> Collected data entries:

(* ===== verification/UserSort.v ===== *)
(** * The sorting test (testbin/sort/sort.c)

    The program that stresses the virtual memory by sorting an array larger
    than memory: it sorts the halves of the array and merges them through a
    static buffer that all calls share. *)

From stdpp Require Import sorting.
From S2P Require Import Prelude.

Definition SIZE : Z := 144 * 1024.

(** The arrays [A] and [tmp]. *)
Record memory := mkmemory { arr : list Z; tmp : list Z }.

(** [arr[i]], [tmp[k] = x]; outside of the arrays the program is stopped. *)
Definition ld (i : Z) : M memory Z :=
  let! s := get in match zget (arr s) i with Some x => ret x | None => panic end.
Definition st_tmp (k x : Z) : M memory unit :=
  let! s := get in
  if (0 <=? k) && (k <? zlen (tmp s)) then put (mkmemory (arr s) (zset (tmp s) k x)) else panic.

(** [tmp[k++] = arr[i++]] while [i<stop]; [b] is where the array of the call
    starts. *)
Fixpoint copy_rest (fuel : nat) (b i stop k : Z) : M memory Z :=
  if i <? stop then
    match fuel with
    | O => hang
    | S fuel' => let! x := ld (b + i) in st_tmp k x ;;; copy_rest fuel' b (i + 1) stop (k + 1)
    end
  else ret k.
(** The first loop; the results are [i], [j] and [k]. *)
Fixpoint merge_loop (fuel : nat) (b pivot size i j k : Z) : M memory (Z * Z * Z) :=
  if (i <? pivot) && (j <? size) then
    match fuel with
    | O => hang
    | S fuel' =>
        let! x := ld (b + i) in
        let! y := ld (b + j) in
        if x <? y then st_tmp k x ;;; merge_loop fuel' b pivot size (i + 1) j (k + 1)
        else st_tmp k y ;;; merge_loop fuel' b pivot size i (j + 1) (k + 1)
    end
  else ret (i, j, k).
Definition memcpy_tmp (b size : Z) : M memory unit :=
  let! s := get in
  if (b + size <=? zlen (arr s)) && (size <=? zlen (tmp s))
  then put (mkmemory (splice (arr s) b (ztake size (tmp s))) (tmp s)) else panic.
Definition merge_halves (b pivot size : Z) : M memory unit :=
  let! r := merge_loop (Z.to_nat size) b pivot size 0 pivot 0 in
  let '(i, j, k) := r in
  let! k := copy_rest (Z.to_nat size) b i pivot k in
  let! k := copy_rest (Z.to_nat size) b j size k in
  memcpy_tmp b size.

(** [sort(&A[b], size)] *)
Fixpoint sort (fuel : nat) (b size : Z) : M memory unit :=
  if size <? 2 then ret tt
  else
    match fuel with
    | O => hang
    | S fuel' =>
        let pivot := size / 2 in
        sort fuel' b pivot ;;;
        sort fuel' (b + pivot) (size - pivot) ;;;
        merge_halves b pivot size
    end.

(** [initarray] with what [random] gives, [check] and [main]: whether the
    program passes. *)
Definition initarray (random : nat → Z) : M memory unit :=
  modify (λ s, mkmemory (random <$> seq 0 (Z.to_nat SIZE)) (tmp s)).
Fixpoint check (fuel : nat) (i : Z) : M memory bool :=
  if i <? SIZE - 1 then
    match fuel with
    | O => hang
    | S fuel' =>
        let! x := ld i in
        let! y := ld (i + 1) in
        if x >? y then ret false else check fuel' (i + 1)
    end
  else ret true.
Definition main (random : nat → Z) : M memory bool :=
  initarray random ;;;
  sort (Z.to_nat SIZE) 0 SIZE ;;;
  check (Z.to_nat SIZE) 0.

(** ** The loops *)

Lemma ld_spec i x s : zget (arr s) i = Some x → ld i s = Ok x s.
Proof. intros Hx. unfold ld, bind, get. by rewrite Hx. Qed.
Lemma st_tmp_spec a t1 y t2 x : st_tmp (zlen t1) x (mkmemory a (t1 ++ y :: t2)) = Ok tt (mkmemory a ((t1 ++ [x]) ++ t2)).
Proof.
  unfold st_tmp, bind, get, put. cbn [arr tmp]. rewrite zlen_app, zlen_cons. pose proof (zlen_nonneg t1). pose proof (zlen_nonneg t2).
  replace ((0 <=? zlen t1) && (zlen t1 <? zlen t1 + (1 + zlen t2))) with true by lia. f_equal. f_equal. rewrite <- app_assoc.
  unfold zset, zlen. rewrite decide_True by lia. rewrite Nat2Z.id. by rewrite insert_app_r_alt, Nat.sub_diag by lia.
Qed.

(** The elements [xs] of the array lie at [p]. *)
Definition lies (a : list Z) (p : Z) (xs : list Z) : Prop := ∀ n, 0 ≤ n < zlen xs → zget a (p + n) = zget xs n.
Lemma lies_cons a p x xs : lies a p (x :: xs) → zget a p = Some x ∧ lies a (p + 1) xs.
Proof.
  intros H. rewrite <- (Z.add_0_r p) at 1. split; [apply (H 0); rewrite zlen_cons; pose proof (zlen_nonneg xs); lia|].
  intros n Hn. rewrite <- Z.add_assoc, H by (rewrite zlen_cons; lia). change (x :: xs) with ([x] ++ xs). rewrite zget_app_r by (change (zlen [x]) with 1; lia).
  f_equal. change (zlen [x]) with 1. lia.
Qed.

Lemma copy_rest_spec fuel a b i xs t1 t2 t3 :
  lies a (b + i) xs → zlen t2 = zlen xs → (length xs ≤ fuel)%nat →
  copy_rest fuel b i (i + zlen xs) (zlen t1) (mkmemory a (t1 ++ t2 ++ t3)) = Ok (zlen (t1 ++ xs)) (mkmemory a ((t1 ++ xs) ++ t3)).
Proof.
  revert i xs t1 t2. induction fuel as [|fuel IH]; intros i xs t1 t2 Hl Ht Hf.
  - destruct xs; [|simpl in Hf; lia]. rewrite (zlen_0_nil t2 Ht), app_nil_r. cbn [copy_rest]. rewrite zlen_nil, Z.add_0_r, Z.ltb_irrefl. done.
  - cbn [copy_rest]. destruct xs as [|x xs]; [rewrite (zlen_0_nil t2 Ht), app_nil_r, zlen_nil, Z.add_0_r, Z.ltb_irrefl; done|].
    destruct t2 as [|y t2]; [rewrite zlen_cons, zlen_nil in Ht; pose proof (zlen_nonneg xs); lia|]. rewrite !zlen_cons in *. pose proof (zlen_nonneg xs).
    replace (i <? i + (1 + zlen xs)) with true by lia. apply lies_cons in Hl as [Hx Hl]. unfold bind at 1. rewrite (ld_spec _ x) by done.
    unfold bind at 1. rewrite <- app_comm_cons, st_tmp_spec. replace (zlen t1 + 1) with (zlen (t1 ++ [x])) by (rewrite zlen_app; done).
    replace (i + (1 + zlen xs)) with (i + 1 + zlen xs) by lia.
    rewrite IH; [by rewrite <- app_assoc|by rewrite <- Z.add_assoc in Hl|lia|simpl in Hf; lia].
Qed.
(** C19 However the threads of [createcars] interleave, no two cars are ever
    in one quadrant of the intersection, [carcount] is the number of cars let
    in and not yet gone, and it never exceeds three; a car that is about to
    report a region, or that it leaves, is in that quadrant. *)
Theorem no_collision l w :
  choices l → steps (createcars l) w →
  (∀ q i j c d, cars w !! i = Some c → cars w !! j = Some d → i ≠ j → in_quadrant q c → in_quadrant q d → False) ∧
  carcount w = total inside (cars w) ∧ carcount w ≤ 3 ∧
  ∀ i c k e r, cars w !! i = Some c → at_ c = Driving (A_message k e :: r) → k ≠ 0 →
    ∃ q, region (route (cardirection c) (cardestination c)) k = Some q ∧ in_quadrant q c.
Proof.
  intros Hl Hs. pose proof (steps_inv _ _ (createcars_inv l Hl) Hs) as Hw. split; [|split; [apply Hw|split; [apply Hw|]]].
  - intros q i j c d Hi Hj Hij Hc Hd. pose proof (total_two (holds q) _ i j c d (cars_holds q _ (i_cars _ Hw)) Hi Hj Hij).
    destruct (i_sem _ Hw q). unfold in_quadrant in *. lia.
  - intros i c k e r Hi Hat Hk. apply (car_speaks c k e r); [|done|done]. by apply (proj1 (Forall_lookup _ _) (i_cars _ Hw) i).
Qed.

Lemma no_collision_witness :
  carcount busy = 3 ∧ (holds SW <$> (cars busy !! 0%nat)) = Some 1 ∧ carcount busy ≤ 3.
Proof.
  split; [vm_compute; reflexivity|]. split; [vm_compute; reflexivity|].
  exact (proj1 (proj2 (proj2 (no_collision some_cars busy some_choices (run_steps _ _))))).
Defined.

(** C20 From every state the cars can reach, all of them can still get across:
    the quadrants and [carcount] never deadlock, whatever the directions. *)
Theorem cars_can_finish l w :
  choices l → steps (createcars l) w → ∃ w', steps w w' ∧ Forall (λ c, at_ c = Gone) (cars w').
Proof. intros Hl Hs. apply all_across. by apply (steps_inv _ _ (createcars_inv l Hl)). Qed.

Lemma cars_can_finish_witness : ∃ w', steps busy w' ∧ Forall (λ c, at_ c = Gone) (cars w').
Proof. exact (cars_can_finish some_cars busy some_choices (run_steps _ _)). Defined.

(** A car that is gone has printed the messages of its route, in order and
    each once, with its own number, direction and destination. *)
Theorem messages_in_order l w i c :
  choices l → steps (createcars l) w → cars w !! i = Some c → at_ c = Gone →
  of_car i w = lines i c (messages (route (cardirection c) (cardestination c))) ∧
  Forall (λ m, m.2 = cardestination c) (of_car i w).
Proof.
  intros Hl Hs Hi Hat. pose proof (steps_told i _ _ (createcars_told i l) Hs c Hi) as Ht.
  unfold to_print in Ht. rewrite Hat, app_nil_r in Ht. split; [done|]. rewrite Ht. unfold lines. apply Forall_fmap.
  destruct (proj1 (Forall_lookup _ _) (i_cars _ (steps_inv _ _ (createcars_inv l Hl) Hs)) i c Hi) as [[Hd He] _].
  by apply messages_dest.
Qed.
Lemma messages_in_order_witness :
  of_car 3 one_gone = [(0, 3%nat, 2, 1); (1, 3%nat, 2, 1); (4, 3%nat, 2, 1)].
Proof.
  exact (proj1 (messages_in_order some_cars one_gone 3 (mkcar 2 1 Gone) some_choices (run_steps _ _) ltac:(vm_compute; reflexivity) eq_refl)).
Defined.
Ltac exec :=
  unfold task_of;
  match goal with
  | |- context [program ?w] =>
      let p := fresh "p" in
      let Hp := fresh "Hp" in
      remember (program w) as p eqn:Hp; revert Hp
  end;
  unfold_ops; repeat (case_step; unfold_ops); intros ->.

(** [tidy] evaluates the predicates of [Trace] on a written-out history. *)
Ltac tidy :=
  cbn [fst snd count] in *;
  cbv beta iota delta [is_failed_apply is_applied is_apply_of] in *;
  rewrite ?is_apply_git, ?is_rerequest_retry, ?is_rerequest_first,
    ?is_first_request_first, ?is_first_request_retry in *;
  cbn [is_apply is_request is_rerequest is_first_request
       is_commit is_push is_pull_request is_opened
       negb andb Nat.add] in *;
  rewrite ?patch_failed_is_not_noop, ?opened_is_not_noop in *;
  cbn [is_noop_notice] in *;
  repeat match goal with
         | H : status_ok ?s = _ |- _ => rewrite ?H in *; clear H
         end;
  cbn [negb andb Nat.add] in *.

(** The answers that [trim] turns into the sentinel are the sentinel
    itself with white space around it, and no others. *)
Lemma trim_is_sentinel (r : jsstring) :
  trim r = NO_CHANGES <->
  exists pre post, blank pre /\ blank post /\ r = pre ++ NO_CHANGES ++ post.
Proof.
  split.
  - intros H. destruct (trim_split r) as [pre [post [Hpre [Hpost Hr]]]].
    exists pre, post. now rewrite <- H.
  - intros [pre [post [Hpre [Hpost ->]]]].
    apply (@trim_padded pre post 95%N 95%N (lit "_NO_CHANGES_"));
      auto.
Qed.
(** * Field-usage extraction and CIM compliance of [cim_validation.py]

    A shallow embedding of the module [cim_validation.py] of the SPL linter:
    the mapping table [CIM_FIELD_MAPPINGS], the regular expressions of
    [COMMAND_PATTERNS], the four extractors, [parse_search_query],
    [check_cim_compliance], [get_field_aliases] and [suggest_alias].

    Python strings are modelled by [string]; a character is one of the 256
    code points of the Latin-1 range, classified as Python's [str.isspace],
    [str.isalnum] and [str.lower] classify it.  The [re] module is modelled
    by a backtracking matcher over a small syntax of patterns, with the
    priorities of Python's engine (greedy and lazy repetition, ordered
    alternation, capture groups, [$] and [\b]).

    The modules [formatter.py] ([format_search]) and [best_practices.py]
    (the table [BEST_PRACTICES], its ten checks and [check_best_practices])
    are embedded after it, over the same strings and the same matcher. *)

From Stdlib Require Import Ascii String NArith Bool Lia.
From stdpp Require Import base option list gmap strings.

Local Open Scope string_scope.

(** ** Characters *)

Module Char.

Definition code (c : ascii) : N := N_of_ascii c.

Definition between (lo hi : N) (c : ascii) : bool :=
  (lo <=? code c)%N && (code c <=? hi)%N.

Definition at_code (n : N) (c : ascii) : bool := (code c =? n)%N.

(** [str.isspace] on the Latin-1 range: TAB, LF, VT, FF, CR, the separators
    FS, GS, RS, US, the space, NEL and the no-break space. *)
Definition isspace (c : ascii) : bool :=
  between 9 13 c || between 28 32 c || at_code 133 c || at_code 160 c.

(** [str.isalnum] on the Latin-1 range. *)
Definition isalnum (c : ascii) : bool :=
  between 48 57 c || between 65 90 c || between 97 122 c
  || at_code 170 c || at_code 178 c || at_code 179 c || at_code 181 c
  || at_code 185 c || at_code 186 c
  || between 188 190 c || between 192 214 c || between 216 246 c
  || between 248 255 c.

(** The class [\w] of a [str] pattern: alphanumeric or underscore. *)
Definition isword (c : ascii) : bool := isalnum c || at_code 95 c.

(** The class [.] without [re.DOTALL]: anything but a newline. *)
Definition notnl (c : ascii) : bool := negb (at_code 10 c).

(** [str.lower] on one character of the Latin-1 range. *)
Definition lower (c : ascii) : ascii :=
  if between 65 90 c || (between 192 222 c && negb (at_code 215 c))
  then ascii_of_N (code c + 32) else c.

End Char.

(** ** String methods *)

Fixpoint lower (s : string) : string :=
  match s with
  | "" => ""
  | String c s' => String (Char.lower c) (lower s')
  end.

Fixpoint lstrip (s : string) : string :=
  match s with
  | "" => ""
  | String c s' => if Char.isspace c then lstrip s' else s
  end.

Fixpoint rstrip (s : string) : string :=
  match s with
  | "" => ""
  | String c s' =>
      match rstrip s' with
      | "" => if Char.isspace c then "" else String c ""
      | r => String c r
      end
  end.

Definition strip (s : string) : string := rstrip (lstrip s).

(** [s.split(sep)] for a separator of one character: always at least one
    piece, empty pieces kept. *)
Fixpoint split (sep : ascii) (s : string) : list string :=
  match s with
  | "" => [""]
  | String c s' =>
      if Ascii.eqb c sep then "" :: split sep s'
      else match split sep s' with
           | piece :: pieces => String c piece :: pieces
           | [] => [String c ""]
           end
  end.

(** ** Exceptions *)

Inductive exn := ValueError | IndexError | AttributeError.

Inductive result (A : Type) :=
| Ok (a : A)
| Raise (e : exn).
Arguments Ok {A} a.
Arguments Raise {A} e.

Global Instance result_ret : MRet result := fun A a => Ok a.

Global Instance result_bind : MBind result := fun A B f m =>
  match m with
  | Ok a => f a
  | Raise e => Raise e
  end.

(** A [for] loop that appends to a list: the bodies run in order and the
    first exception ends the loop. *)
Fixpoint for_each {A B} (l : list A) (body : A → result (list B))
  : result (list B) :=
  match l with
  | [] => Ok []
  | a :: l' => bs ← body a; bs' ← for_each l' body; Ok (bs ++ bs')%list
  end.

(** ** Regular expressions *)

Module Re.

(** The patterns of the module only repeat character classes, so repetition
    is a constructor over a class. *)
Inductive regex :=
| Eps
| Lit (c : ascii)
| Cls (p : ascii → bool)
| Star (greedy : bool) (p : ascii → bool)
| Cat (r1 r2 : regex)
| Alt (r1 r2 : regex)
| Group (i : nat) (r : regex)
| Eos
| WordB.

(** [p+] and [p+?] are one [p] followed by [p*] and [p*?]; [r?] tries [r]
    first. *)
Definition Plus (greedy : bool) (p : ascii → bool) : regex :=
  Cat (Cls p) (Star greedy p).
Definition Opt (r : regex) : regex := Alt r Eps.

Fixpoint Lits (s : string) : regex :=
  match s with
  | "" => Eps
  | String c s' => Cat (Lit c) (Lits s')
  end.

(** The state of a match attempt: the character before the position, the
    text from the position on, and the groups captured so far. *)
Record mstate := MState {
  prev : option ascii;
  rest : string;
  caps : list (nat * string)
}.

Definition step (st : mstate) (a : ascii) (s : string) : mstate :=
  MState (Some a) s (caps st).
(** * Daggerheart character builder: the selection store, its derived views
      and the save codec, embedded from the TypeScript sources.

    Sources embedded here:
    - [frontend/src/types/card.ts]: card records, reference tables, save format;
    - [unnamed/part_001]: the character store with character name, subclass
      and domains assigned from the class (module [StoreAuto]);
    - [frontend/src/stores/character.ts]: the character store in which the
      domains are picked by hand (module [StoreManual]);
    - [frontend/src/components/DomainBadge.vue]: the build view's handlers
      that call the store (module [BuildView]);
    - [frontend/src/composables/usePrint.ts]: [loadSave] of [useDownload]
      (module [Upload]), [printCards] (module [Print]), [downloadSet]
      (module [Download]);
    - [unnamed/part_003]: the navigation of the card modal (module
      [CardModal]);
    - the build views with their modal, as sessions of events (modules
      [SessionManual], [SessionAuto]), and [loadCards] (module [Catalog]). *)

From Stdlib Require Import ZArith Lia Ascii.
From stdpp Require Import base option list strings gmap sorting pretty.

Local Open Scope string_scope.
Local Open Scope list_scope.
Local Open Scope Z_scope.

Local Set Warnings "-clear-no-such-hyp".

(** ** Card types ([types/card.ts]) *)

Inductive Categoria := origine | comunita | dominio_cat.

Inductive Sottocategoria := classi | abilita.

Inductive Dominio :=
  | arcano | lama | osso | codice
  | grazia | mezzanotte | saggio | splendore | valore.

#[export] Instance Categoria_eq_dec : EqDecision Categoria.
Proof. solve_decision. Defined.

#[export] Instance Sottocategoria_eq_dec : EqDecision Sottocategoria.
Proof. solve_decision. Defined.

#[export] Instance Dominio_eq_dec : EqDecision Dominio.
Proof. solve_decision. Defined.

(** [number] fields hold the integers of the card index; [null] is [None]. *)
Record CardIndex := mkCard {
  id : string;
  nome : string;
  categoria : Categoria;
  dominio : option Dominio;
  sottocategoria : option Sottocategoria;
  tipo_carta : option string;
  livello : option Z;
  soglia : option Z;
  pagina : Z;
  img : string;
  json : string
}.

#[export] Instance CardIndex_eq_dec : EqDecision CardIndex.
Proof. solve_decision. Defined.

(** ** Reading an object by key

    The reference tables are object literals, so [table[key]] finds what
    the table holds under [key] and, failing that, what every object
    inherits from [Object.prototype] under that name: the members that
    ECMAScript (with its Annex B, as browsers have it) gives
    [Object.prototype], here by name.  Each of them is a function, but
    [__proto__], which reads as [Object.prototype] itself; none is
    [null], [undefined], a string or an iterable, and no two are the same
    object. *)
Definition OBJECT_PROTOTYPE_KEYS : list string :=
  ["constructor"; "__defineGetter__"; "__defineSetter__"; "hasOwnProperty";
   "__lookupGetter__"; "__lookupSetter__"; "isPrototypeOf";
   "propertyIsEnumerable"; "toString"; "valueOf"; "__proto__";
   "toLocaleString"].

> PROBLEM TO WORK ON:
Only lines with the word "constructor" are needed. Copy them from the preceding records.

> RESPONSE:
    is a constructor over a class. *)
  ["constructor"; "__defineGetter__"; "__defineSetter__"; "hasOwnProperty";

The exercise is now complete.